● **What to work on**
Below are several entries. Transcribe exactly those lines that fall from the one with "mkDirectory (directories a" through the one with "Lemma entry_at k", end lines included.

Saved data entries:
..........
(* ===== verification/StoreRoundTrip.v ===== *)
(** * Store: an archive survives its directory bodies

    The bottom-up pass of [StoreBuild] yields the directory messages of the
    tree, [decode_dag] reads them back, and the walk over them is the walk over
    the archive's tree. *)

From stdpp Require Import sorting.
From S2P Require Import Prelude NixBytes NixNar NixNarLs StoreCastore StoreWalk StoreNar StoreValid StoreBuild.
Import castore.

#[local] Open Scope Z_scope.

(** ** The messages of a tree *)

(** The number of nodes below [n]. *)
Fixpoint node_size (n : NarNode) : Z :=
  match n with NixNar.Directory es => fold_right (fun e s => 1 + node_size (snd e) + s) 0 es | _ => 0 end.

Definition size_of (es : list NarEntry) : Z := fold_right (fun e s => 1 + node_size (snd e) + s) 0 es.

Section Message.
Context `{H : Blake3} `{P : Prost}.

Definition cons_entry (name : bytes) (n : NarNode) (dg : bytes) (d : castore.Directory) : castore.Directory :=
  match n with
  | Regular x c => mkDirectory (directories d) (mkFileEntry name (digest c) (len c) x :: files d) (symlinks d)
  | NixNar.Directory _ => mkDirectory (mkDirectoryEntry name dg (node_size n) :: directories d) (files d) (symlinks d)
  | NixNar.Symlink t => mkDirectory (directories d) (files d) (mkSymlinkEntry name t :: symlinks d)
  end.

Fixpoint node_digest (n : NarNode) : bytes :=
  match n with
  | NixNar.Directory es =>
      directory_digest (fold_right (fun e d => cons_entry (fst e) (snd e) (node_digest (snd e)) d) (mkDirectory [] [] []) es)
  | _ => no_digest
  end.

(** The message of a directory with entries [es]. *)
Definition message (es : list NarEntry) : castore.Directory :=
  fold_right (fun e d => cons_entry (fst e) (snd e) (node_digest (snd e)) d) (mkDirectory [] [] []) es.

Lemma node_digest_directory es : node_digest (NixNar.Directory es) = digest (directory_encode (message es)).
Proof. done. Qed.

Definition dir_app (a b : castore.Directory) : castore.Directory :=
  mkDirectory (directories a ++ directories b) (files a ++ files b) (symlinks a ++ symlinks b).

Lemma dir_app_nil_r d : dir_app d (mkDirectory [] [] []) = d.
Proof. unfold dir_app. cbn. rewrite !app_nil_r. by destruct d. Qed.

(** ** The bottom-up pass *)

Context (n : NarNode) (entries : list NarLsEntry).
Hypothesis Htidy : tidy n.
Let N := subnodes n [].
Hypothesis Hentries : Forall2 entry_of N entries.

Lemma entry_at k x : N !! k = Some x -> exists e, entries !! k = Some e /\ entry_of x e.
Proof. intros Hk. by destruct (Forall2_lookup_l _ _ _ _ _ Hentries Hk) as (e & He & Ho); exists e. Qed.

(** The state knows the directory at [k]. *)
Definition knows (st : BuildState) (k : nat) : Prop :=
  forall c es, N !! k = Some (c, NixNar.Directory es) ->
    b_dir_digests st !! k = Some (node_digest (NixNar.Directory es)) /\ b_dir_sizes st !! k = Some (node_size (NixNar.Directory es)).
..........
● **Written response**
  mkDirectory (directories a ++ directories b) (files a ++ files b) (symlinks a ++ symlinks b).

Lemma dir_app_nil_r d : dir_app d (mkDirectory [] [] []) = d.
Proof. unfold dir_app. cbn. rewrite !app_nil_r. by destruct d. Qed.

(** ** The bottom-up pass *)

Context (n : NarNode) (entries : list NarLsEntry).
Hypothesis Htidy : tidy n.
Let N := subnodes n [].
Hypothesis Hentries : Forall2 entry_of N entries.

Lemma entry_at k x : N !! k = Some x -> exists e, entries !! k = Some e /\ entry_of x e.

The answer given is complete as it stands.